In den nächsten Jahren fühlten sich die Kinder als Teile
einer großen Bewegung. Dann und wann kamen allerdings Fragen auf.
Eines Abends erklärten mehrere der Gruppe, es wäre ja alles sehr
schön, nur die Sache mit den Juden wäre ihnen unverständlich.
Ein Älterer antwortete: "Hitler weiß schon, was er tut. Um der
großen Sache willen muß man manches Schwere und Unverständliche
akzeptieren. Obgleich viele mit der Antwort nicht zufrieden
waren, hatten die meisten die Sache am nächsten Tage wieder
vergessen. Hans Scholl aber dachte weiter darüber nach. Auch kam
dazu, daß er eine Erfahrung machte, die ihn sehr persönlich traf.
Schon lange hatte er Volkslieder gesammelt, dänische und
norwegische, englische und französische, die seine Freunde gern
hörten, wenn er sie zur Gitarre sang. Als ein Hitlerjugendführer
das Singen hörte, erklärte er: "Solche Lieder sind verboten. Es
gibt genug deutsche Lieder." Hans Scholl legte die Gitarre weg,
ging nach Hause, legte sich aufs Bett und konnte stundenlang
nicht einschlafen.
Im Jahre 1936 wurde Hans Scholl auserwählt, das Banner
seiner Gruppe beim Parteitag in Nürnberg zu tragen. Seine Freunde
und Bekannte gratulierten. Mit großer Begeisterung fuhr er nach Nürnberg. Die
Geschwister warteten gespannt auf den Bericht über
die großen Ereignisse. Als er zurückkam, war zunächst wenig aus
ihm herauszubringen. Erst mit der Zeit erfuhr man, daß die
Wirklichkeit ganz anders aussah als das Ideal. In Nürnberg hatten
die Führer tagaus tagein von Treue geredet, aber zu sehen war
nichts als Drill und Uniform.
Einige Wochen später kam er mit einem neuen Verbot nach
Hause. Ein höherer Nazi hatte ihm ein Buch von Stefan Zweig aus
der Hand genommen mit der Erklärung, daß es verboten sei. Warum?

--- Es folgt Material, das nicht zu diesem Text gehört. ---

(* ===== verification/Envelope.v ===== *)
(** * Encrypted tasks (internal/controlplane/crypto.go)

    A task travels from the Center to its Agent in an envelope: an ephemeral X25519
    key agrees on a secret with the Agent's key, HKDF derives an AES-GCM key from it,
    and the additional data binds the envelope to the Agent, the task and the attempt.
    Bytes are strings of 8-bit characters.  The primitives are the class [Crypto] with
    their documented laws; random keys and nonces are arguments. *)
From S2P Require Import Prelude GoText.

Class Crypto := {
  x25519_private : string → bool;               (* NewPrivateKey accepts it *)
  x25519_point : string → bool;                 (* NewPublicKey accepts it *)
  x25519_public : string → string;              (* the public key of a private key *)
  x25519_ecdh : string → string → option string;
  x25519_public_point : ∀ a, x25519_private a = true →
    x25519_point (x25519_public a) = true ∧ str_len (x25519_public a) = 32;
  x25519_agrees : ∀ a b, x25519_private a = true → x25519_private b = true →
    x25519_ecdh a (x25519_public b) = x25519_ecdh b (x25519_public a);
  hkdf_sha256 : string → string → string → string;      (* secret, salt, info: 32 bytes *)
  gcm_seal : string → string → string → string → string;   (* key, nonce, plaintext, data *)
  gcm_open : string → string → string → string → option string;
  gcm_open_seal : ∀ k n p ad, gcm_open k n (gcm_seal k n p ad) ad = Some p;
  gcm_seal_length : ∀ k n p ad, str_len (gcm_seal k n p ad) = str_len p + 16;
  sha256 : string → string
}.

Definition KeySize : Z := 32.
Definition MaxTaskPayload : Z := 4 * 1048576.
Definition envelopeVersion : Z := 1.
Definition gcm_nonce_size : Z := 12.
Definition nul : string := String (Ascii.ascii_of_nat 0) "".

Record Envelope := mk_envelope {
  en_version : Z;
  en_ephemeral_public_key : string;
  en_nonce : string;
  en_ciphertext : string
}.

(** [binary.BigEndian.PutUint64]: the [n] lowest bytes of [z], the highest first. *)
Fixpoint big_endian (n : nat) (z : Z) : string :=
  match n with
  | O => ""
  | S n' => String (Ascii.ascii_of_nat (Z.to_nat (Z.shiftr z (8 * Z.of_nat n') mod 256))) (big_endian n' z)
  end.

(** [uint64(attempt)]. *)
Definition uint64 (z : Z) : Z := z mod 2 ^ 64.

(** What [TaskAdditionalData] hashes. *)
Definition task_binding (agentID taskID : string) (attempt : Z) : string :=
  "vastora-control-plane-task-v1" +:+ nul +:+ agentID +:+ nul +:+ taskID +:+ big_endian 8 (uint64 attempt).

Section Envelope.
Context {K : Crypto}.

Definition ValidatePublicKey (publicKey : string) : res unit :=
  guard_err (negb (str_len publicKey =? KeySize)) "control plane: invalid X25519 public key" ;;!
  guard_err (negb (x25519_point publicKey)) "control plane: invalid X25519 public key".

Definition TaskAdditionalData (agentID taskID : string) (attempt : Z) : string :=
  sha256 (task_binding agentID taskID attempt).

(** [taskAEAD]: the key of the cipher. *)
Definition taskAEAD (shared ephemeralPublicKey additionalData : string) : string :=
  hkdf_sha256 shared ephemeralPublicKey ("vastora-control-plane-envelope-v1" +:+ nul +:+ additionalData).

(** [ephemeral] is the generated private key, [nonce] the random nonce. *)
Definition Seal (publicKey plaintext additionalData ephemeral nonce : string) : res Envelope :=
  guard_err ((str_len plaintext =? 0) || (MaxTaskPayload <? str_len plaintext))
    "control plane: task payload exceeds the allowed size" ;;!
  guard_err (negb (x25519_point publicKey)) "control plane: invalid Agent X25519 public key" ;;!
  match x25519_ecdh ephemeral publicKey with
  | None => Err "control plane: derive task encryption key"
  | Some shared =>
      let key := taskAEAD shared (x25519_public ephemeral) additionalData in
      Ok (mk_envelope envelopeVersion (x25519_public ephemeral) nonce
            (gcm_seal key nonce plaintext additionalData))
  end.

Definition Open (privateKey : string) (e : Envelope) (additionalData : string) : res string :=
  guard_err (negb (en_version e =? envelopeVersion) || negb (str_len (en_ephemeral_public_key e) =? KeySize)
             || (str_len (en_ciphertext e) =? 0) || (MaxTaskPayload + 64 <? str_len (en_ciphertext e)))
    "control plane: invalid encrypted task envelope" ;;!
  guard_err (negb (x25519_private privateKey)) "control plane: invalid Agent X25519 private key" ;;!
  guard_err (negb (x25519_point (en_ephemeral_public_key e)))
    "control plane: invalid ephemeral X25519 public key" ;;!
  match x25519_ecdh privateKey (en_ephemeral_public_key e) with
  | None => Err "control plane: derive task decryption key"
  | Some shared =>
      let key := taskAEAD shared (en_ephemeral_public_key e) additionalData in
      guard_err (negb (str_len (en_nonce e) =? gcm_nonce_size)) "control plane: invalid encrypted task nonce" ;;!
      match gcm_open key (en_nonce e) (en_ciphertext e) additionalData with
      | None => Err "control plane: encrypted task authentication failed"
      | Some plaintext =>
          guard_err ((str_len plaintext =? 0) || (MaxTaskPayload <? str_len plaintext))
            "control plane: decrypted task payload exceeds the allowed size" ;;!
          Ok plaintext
      end
  end.

(** What was sealed to a key is opened by its owner, under the same binding. *)
Lemma Open_Seal private plaintext ad ephemeral nonce e :
  x25519_private private = true → x25519_private ephemeral = true → str_len nonce = gcm_nonce_size →
  Seal (x25519_public private) plaintext ad ephemeral nonce = Ok e → Open private e ad = Ok plaintext.
Proof.
  intros Hp He Hn. unfold Seal, guard_err. destruct (_ || _) eqn:Es; [discriminate|]. cbn [rbind].
  destruct (x25519_public_point _ Hp) as [Hpt _]. rewrite Hpt. cbn [negb rbind].
  rewrite (x25519_agrees _ _ He Hp). destruct (x25519_ecdh private _) as [shared|] eqn:Eh; [|discriminate].
  intros [= <-]. destruct (x25519_public_point _ He) as [Hept Helen].
  unfold Open, guard_err. cbn [en_version en_ephemeral_public_key en_nonce en_ciphertext].
  rewrite Helen, gcm_seal_length. destruct (orb_false_elim _ _ Es) as [H1%Z.eqb_neq H2%Z.ltb_ge].
  rewrite Hp, Hept, Eh, Hn, gcm_open_seal, Es, Z.eqb_refl, orb_false_l.
  rewrite (proj2 (Z.eqb_neq _ _)) by (unfold str_len in *; lia).
  rewrite (proj2 (Z.ltb_ge _ _)) by lia. reflexivity.
Qed.
End Envelope.

(** ** The binding names one attempt of one task of one Agent *)

Lemma big_endian_length n z : String.length (big_endian n z) = n.
Proof. induction n; simpl; auto. Qed.

(** The value of big-endian bytes. *)
Fixpoint value_of (acc : Z) (s : string) : Z :=
  match s with
  | "" => acc
  | String c s' => value_of (acc * 256 + Z.of_nat (Ascii.nat_of_ascii c)) s'
  end.

Lemma value_of_big_endian n z acc : 0 <= z →
  value_of acc (big_endian n z) = acc * 2 ^ (8 * Z.of_nat n) + z mod 2 ^ (8 * Z.of_nat n).
Proof.
  intros Hz. revert acc. induction n as [|n IH]; intros acc.
  { cbn [big_endian value_of]. change (2 ^ (8 * Z.of_nat 0)) with 1. rewrite Z.mod_1_r. lia. }
  cbn [big_endian value_of]. rewrite IH, Ascii.nat_ascii_embedding; [|pose proof (Z.mod_pos_bound (Z.shiftr z (8 * Z.of_nat n)) 256); lia].
  rewrite Z2Nat.id by (apply Z.mod_pos_bound; lia).
  replace (8 * Z.of_nat (S n)) with (8 + 8 * Z.of_nat n) by lia.
  rewrite Z.pow_add_r by lia. change (2 ^ 8) with 256. rewrite Z.shiftr_div_pow2 by lia.
  set (m := 2 ^ (8 * Z.of_nat n)). assert (0 < m) by (apply Z.pow_pos_nonneg; lia).
  rewrite (Z.mul_comm 256 m), Z.rem_mul_r by lia. lia.
Qed.

Lemma big_endian_inj n z z' :
  0 <= z < 2 ^ (8 * Z.of_nat n) → 0 <= z' < 2 ^ (8 * Z.of_nat n) → big_endian n z = big_endian n z' → z = z'.
Proof.
  intros Hz Hz' E. apply (f_equal (value_of 0)) in E. rewrite !value_of_big_endian in E by lia.
  rewrite !Z.mod_small in E by done. lia.
Qed.

Lemma app_inj_length (a a' b b' : string) :
  String.length b = String.length b' → a +:+ b = a' +:+ b' → a = a' ∧ b = b'.
Proof.
  revert a'. induction a as [|c a IH]; intros [|c' a'] Hl E;
    pose proof (f_equal String.length E) as El; rewrite !length_app_s in El; cbn [String.length] in El; try lia.
  - done.
  - cbn [String.append] in E. injection E as -> E. destruct (IH a' Hl E) as [-> ->]. done.
Qed.

Lemma cut_nul (a a' b b' : string) :
  contains_any a [Ascii.ascii_of_nat 0] = false → contains_any a' [Ascii.ascii_of_nat 0] = false →
  a +:+ nul +:+ b = a' +:+ nul +:+ b' → a = a' ∧ b = b'.
Proof.
  revert a'. induction a as [|c a IH]; intros [|c' a'] H H' E; cbn [contains_any existsb] in H, H'.
  - cbn in E. by injection E.
  - cbn in E. injection E as <- E. rewrite Ascii.eqb_refl in H'. discriminate H'.
  - cbn in E. injection E as -> E. rewrite Ascii.eqb_refl in H. discriminate H.
  - cbn [String.append] in E. injection E as -> E. apply orb_false_elim in H as [_ H], H' as [_ H'].
    destruct (IH a' H H' E) as [-> ->]. done.
Qed.

(** Different Agents, tasks or attempts have different bindings. *)
Lemma task_binding_inj a a' t t' n n' :
  contains_any a [Ascii.ascii_of_nat 0] = false → contains_any a' [Ascii.ascii_of_nat 0] = false →
  0 <= n < 2 ^ 63 → 0 <= n' < 2 ^ 63 → task_binding a t n = task_binding a' t' n' → a = a' ∧ t = t' ∧ n = n'.
Proof.
  intros Ha Ha' Hn Hn' E. unfold task_binding in E.
  apply (app_inj_length _ _ (nul +:+ a +:+ nul +:+ t +:+ big_endian 8 (uint64 n))
           (nul +:+ a' +:+ nul +:+ t' +:+ big_endian 8 (uint64 n'))) in E as [_ E].
  2: { apply (f_equal String.length) in E. rewrite !length_app_s in *. lia. }
  cbn [String.append nul] in E. injection E as E. apply cut_nul in E as [-> E]; [|done|done].
  apply app_inj_length in E as [-> E]; [|reflexivity].
  unfold uint64 in E. apply (big_endian_inj 8) in E;
    [|rewrite Z.mod_small by lia; cbn; lia|rewrite Z.mod_small by lia; cbn; lia].
  rewrite !Z.mod_small in E by lia. done.
Qed.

Stefan Zweig war Jude. In derselben Zeit hörte er die Geschichte
von einem jungen Lehrer, der plötzlich in ein Konzentrationslager
verschwunden war. [. . .]
Hans Scholl war schon jahrelang Mitglied einer Organisation
für Vierzehn- bis Achtzehnjährige, die sich "Jungenschaft"
nannte. Die "Jungenschaft" war unter Hitler halb verboten, aber
es gab sie noch in manchen Städten Deutschlands. Die Jungen
machten Wanderungen zusammen, übernachteten im Freien, saßen vor
dem Feuer und sangen. Sie malten und photographierten, lasen und
schrieben. Von Zeit zu Zeit erschienen ihre Fahrtenbücher und
Zeitschriften. Plötzlich erklärten die Nazis im Jahre 1938, diese
Jungen mit ihren Liedern und Büchern wären eine Gefahr fürs
Vaterland.
Alle Jugendlichen, die bemüht waren, die alten Jugendgruppen
aufrecht zu erhalten, wurden gemaßregelt. Hiervon wurden 1937 Hans
Scholl, seine Schwester Inge und sein Bruder Werner sowie andere
Freunde betroffen, als sie wegen "bündischer Umtriebe" für kurze
Zeit inhaftiert wurden. Ihr "Verbrechen" bestand darin, daß ein
Teil ihrer ehemaligen Gruppe weiter wie früher Sonntag für
Sonntag zelten gefahren war oder ausgedehnte Wanderungen
unternommen hatte. Hierin sah das faschistische Terrorregime
bereits eine staatsgefährdende Handlung."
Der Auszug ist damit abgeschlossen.